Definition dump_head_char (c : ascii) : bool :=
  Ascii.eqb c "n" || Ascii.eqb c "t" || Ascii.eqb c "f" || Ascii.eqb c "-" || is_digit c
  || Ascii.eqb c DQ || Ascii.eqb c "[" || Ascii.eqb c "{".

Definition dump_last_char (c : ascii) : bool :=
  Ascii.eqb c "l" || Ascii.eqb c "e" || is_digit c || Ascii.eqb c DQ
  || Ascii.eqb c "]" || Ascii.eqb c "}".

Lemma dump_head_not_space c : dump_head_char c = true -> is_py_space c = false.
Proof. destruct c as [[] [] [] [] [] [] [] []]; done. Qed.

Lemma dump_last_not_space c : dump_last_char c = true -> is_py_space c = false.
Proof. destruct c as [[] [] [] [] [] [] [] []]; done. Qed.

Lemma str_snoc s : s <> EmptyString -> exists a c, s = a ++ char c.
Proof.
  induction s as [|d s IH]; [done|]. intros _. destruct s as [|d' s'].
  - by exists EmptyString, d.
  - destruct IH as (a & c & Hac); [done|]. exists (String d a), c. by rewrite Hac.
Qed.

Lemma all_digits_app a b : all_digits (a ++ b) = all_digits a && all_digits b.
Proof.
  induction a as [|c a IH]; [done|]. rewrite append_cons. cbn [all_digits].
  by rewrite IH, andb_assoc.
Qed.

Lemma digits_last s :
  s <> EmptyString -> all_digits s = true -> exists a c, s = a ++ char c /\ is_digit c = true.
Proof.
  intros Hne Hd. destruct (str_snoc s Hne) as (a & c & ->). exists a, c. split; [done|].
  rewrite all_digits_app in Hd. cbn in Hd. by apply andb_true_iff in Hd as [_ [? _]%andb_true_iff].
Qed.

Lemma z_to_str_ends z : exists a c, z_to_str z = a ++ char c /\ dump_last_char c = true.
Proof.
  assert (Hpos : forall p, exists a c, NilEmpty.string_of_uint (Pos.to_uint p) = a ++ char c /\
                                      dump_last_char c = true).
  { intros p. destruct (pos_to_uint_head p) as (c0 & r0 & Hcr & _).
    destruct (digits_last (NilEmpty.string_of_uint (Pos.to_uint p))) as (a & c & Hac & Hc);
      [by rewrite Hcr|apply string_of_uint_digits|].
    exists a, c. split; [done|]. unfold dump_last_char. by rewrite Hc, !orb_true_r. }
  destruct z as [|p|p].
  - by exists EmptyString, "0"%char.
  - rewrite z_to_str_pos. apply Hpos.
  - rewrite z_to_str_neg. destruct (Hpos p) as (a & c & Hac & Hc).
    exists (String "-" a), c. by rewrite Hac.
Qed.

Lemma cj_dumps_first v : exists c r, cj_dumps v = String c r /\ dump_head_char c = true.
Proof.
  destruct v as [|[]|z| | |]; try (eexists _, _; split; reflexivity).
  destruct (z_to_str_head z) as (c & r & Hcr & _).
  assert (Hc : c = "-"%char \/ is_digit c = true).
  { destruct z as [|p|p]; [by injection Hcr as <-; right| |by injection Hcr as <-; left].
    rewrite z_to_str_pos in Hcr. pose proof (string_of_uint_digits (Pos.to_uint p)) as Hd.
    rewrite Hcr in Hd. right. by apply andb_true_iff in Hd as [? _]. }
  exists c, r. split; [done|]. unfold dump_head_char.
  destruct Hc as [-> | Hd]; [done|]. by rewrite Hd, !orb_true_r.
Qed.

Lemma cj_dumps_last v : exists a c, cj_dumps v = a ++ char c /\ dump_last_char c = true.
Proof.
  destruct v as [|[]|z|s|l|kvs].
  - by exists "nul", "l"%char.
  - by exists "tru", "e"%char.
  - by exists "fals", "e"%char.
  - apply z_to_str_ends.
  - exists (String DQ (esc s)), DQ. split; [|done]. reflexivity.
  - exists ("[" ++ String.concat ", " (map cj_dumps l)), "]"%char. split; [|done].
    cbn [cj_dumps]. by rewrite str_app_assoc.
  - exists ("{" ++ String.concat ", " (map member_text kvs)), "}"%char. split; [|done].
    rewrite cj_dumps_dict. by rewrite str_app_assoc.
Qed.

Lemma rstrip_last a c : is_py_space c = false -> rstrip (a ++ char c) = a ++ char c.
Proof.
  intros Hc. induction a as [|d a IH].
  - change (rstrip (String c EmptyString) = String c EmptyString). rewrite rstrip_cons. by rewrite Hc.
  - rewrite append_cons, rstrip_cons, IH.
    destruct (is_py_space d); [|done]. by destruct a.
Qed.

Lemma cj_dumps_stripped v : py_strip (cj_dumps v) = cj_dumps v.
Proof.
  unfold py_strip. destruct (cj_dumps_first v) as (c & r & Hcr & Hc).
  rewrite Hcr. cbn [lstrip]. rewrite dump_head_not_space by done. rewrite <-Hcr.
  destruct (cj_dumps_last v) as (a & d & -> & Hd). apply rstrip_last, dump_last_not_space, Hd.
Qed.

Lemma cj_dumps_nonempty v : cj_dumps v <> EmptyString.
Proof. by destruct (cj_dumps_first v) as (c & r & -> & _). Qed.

###

> **ACTION ITEM**
Reproduce the entries above in full by retyping them exactly.

> **EXPECTED OUTPUT**
Definition dump_head_char (c : ascii) : bool :=
  Ascii.eqb c "n" || Ascii.eqb c "t" || Ascii.eqb c "f" || Ascii.eqb c "-" || is_digit c
  || Ascii.eqb c DQ || Ascii.eqb c "[" || Ascii.eqb c "{".

Definition dump_last_char (c : ascii) : bool :=
  Ascii.eqb c "l" || Ascii.eqb c "e" || is_digit c || Ascii.eqb c DQ
  || Ascii.eqb c "]" || Ascii.eqb c "}".

Lemma dump_head_not_space c : dump_head_char c = true -> is_py_space c = false.
Proof. destruct c as [[] [] [] [] [] [] [] []]; done. Qed.

Lemma dump_last_not_space c : dump_last_char c = true -> is_py_space c = false.
Proof. destruct c as [[] [] [] [] [] [] [] []]; done. Qed.

Lemma str_snoc s : s <> EmptyString -> exists a c, s = a ++ char c.
Proof.
  induction s as [|d s IH]; [done|]. intros _. destruct s as [|d' s'].
  - by exists EmptyString, d.
  - destruct IH as (a & c & Hac); [done|]. exists (String d a), c. by rewrite Hac.
Qed.

Lemma all_digits_app a b : all_digits (a ++ b) = all_digits a && all_digits b.
Proof.
  induction a as [|c a IH]; [done|]. rewrite append_cons. cbn [all_digits].
  by rewrite IH, andb_assoc.
Qed.

Lemma digits_last s :
  s <> EmptyString -> all_digits s = true -> exists a c, s = a ++ char c /\ is_digit c = true.
Proof.
  intros Hne Hd. destruct (str_snoc s Hne) as (a & c & ->). exists a, c. split; [done|].
  rewrite all_digits_app in Hd. cbn in Hd. by apply andb_true_iff in Hd as [_ [? _]%andb_true_iff].
Qed.

Lemma z_to_str_ends z : exists a c, z_to_str z = a ++ char c /\ dump_last_char c = true.
Proof.
  assert (Hpos : forall p, exists a c, NilEmpty.string_of_uint (Pos.to_uint p) = a ++ char c /\
                                      dump_last_char c = true).
  { intros p. destruct (pos_to_uint_head p) as (c0 & r0 & Hcr & _).
    destruct (digits_last (NilEmpty.string_of_uint (Pos.to_uint p))) as (a & c & Hac & Hc);
      [by rewrite Hcr|apply string_of_uint_digits|].
    exists a, c. split; [done|]. unfold dump_last_char. by rewrite Hc, !orb_true_r. }
  destruct z as [|p|p].
  - by exists EmptyString, "0"%char.
  - rewrite z_to_str_pos. apply Hpos.
  - rewrite z_to_str_neg. destruct (Hpos p) as (a & c & Hac & Hc).
    exists (String "-" a), c. by rewrite Hac.
Qed.

Lemma cj_dumps_first v : exists c r, cj_dumps v = String c r /\ dump_head_char c = true.
Proof.
  destruct v as [|[]|z| | |]; try (eexists _, _; split; reflexivity).
  destruct (z_to_str_head z) as (c & r & Hcr & _).
  assert (Hc : c = "-"%char \/ is_digit c = true).
  { destruct z as [|p|p]; [by injection Hcr as <-; right| |by injection Hcr as <-; left].
    rewrite z_to_str_pos in Hcr. pose proof (string_of_uint_digits (Pos.to_uint p)) as Hd.
    rewrite Hcr in Hd. right. by apply andb_true_iff in Hd as [? _]. }
  exists c, r. split; [done|]. unfold dump_head_char.
  destruct Hc as [-> | Hd]; [done|]. by rewrite Hd, !orb_true_r.
Qed.

Lemma cj_dumps_last v : exists a c, cj_dumps v = a ++ char c /\ dump_last_char c = true.
Proof.
  destruct v as [|[]|z|s|l|kvs].
  - by exists "nul", "l"%char.
  - by exists "tru", "e"%char.
  - by exists "fals", "e"%char.
  - apply z_to_str_ends.
  - exists (String DQ (esc s)), DQ. split; [|done]. reflexivity.
  - exists ("[" ++ String.concat ", " (map cj_dumps l)), "]"%char. split; [|done].
    cbn [cj_dumps]. by rewrite str_app_assoc.
  - exists ("{" ++ String.concat ", " (map member_text kvs)), "}"%char. split; [|done].
    rewrite cj_dumps_dict. by rewrite str_app_assoc.
Qed.

Lemma rstrip_last a c : is_py_space c = false -> rstrip (a ++ char c) = a ++ char c.
Proof.
  intros Hc. induction a as [|d a IH].
  - change (rstrip (String c EmptyString) = String c EmptyString). rewrite rstrip_cons. by rewrite Hc.
  - rewrite append_cons, rstrip_cons, IH.
    destruct (is_py_space d); [|done]. by destruct a.
Qed.

Lemma cj_dumps_stripped v : py_strip (cj_dumps v) = cj_dumps v.
Proof.
  unfold py_strip. destruct (cj_dumps_first v) as (c & r & Hcr & Hc).
  rewrite Hcr. cbn [lstrip]. rewrite dump_head_not_space by done. rewrite <-Hcr.
  destruct (cj_dumps_last v) as (a & d & -> & Hd). apply rstrip_last, dump_last_not_space, Hd.
Qed.

Lemma cj_dumps_nonempty v : cj_dumps v <> EmptyString.
Proof. by destruct (cj_dumps_first v) as (c & r & -> & _). Qed.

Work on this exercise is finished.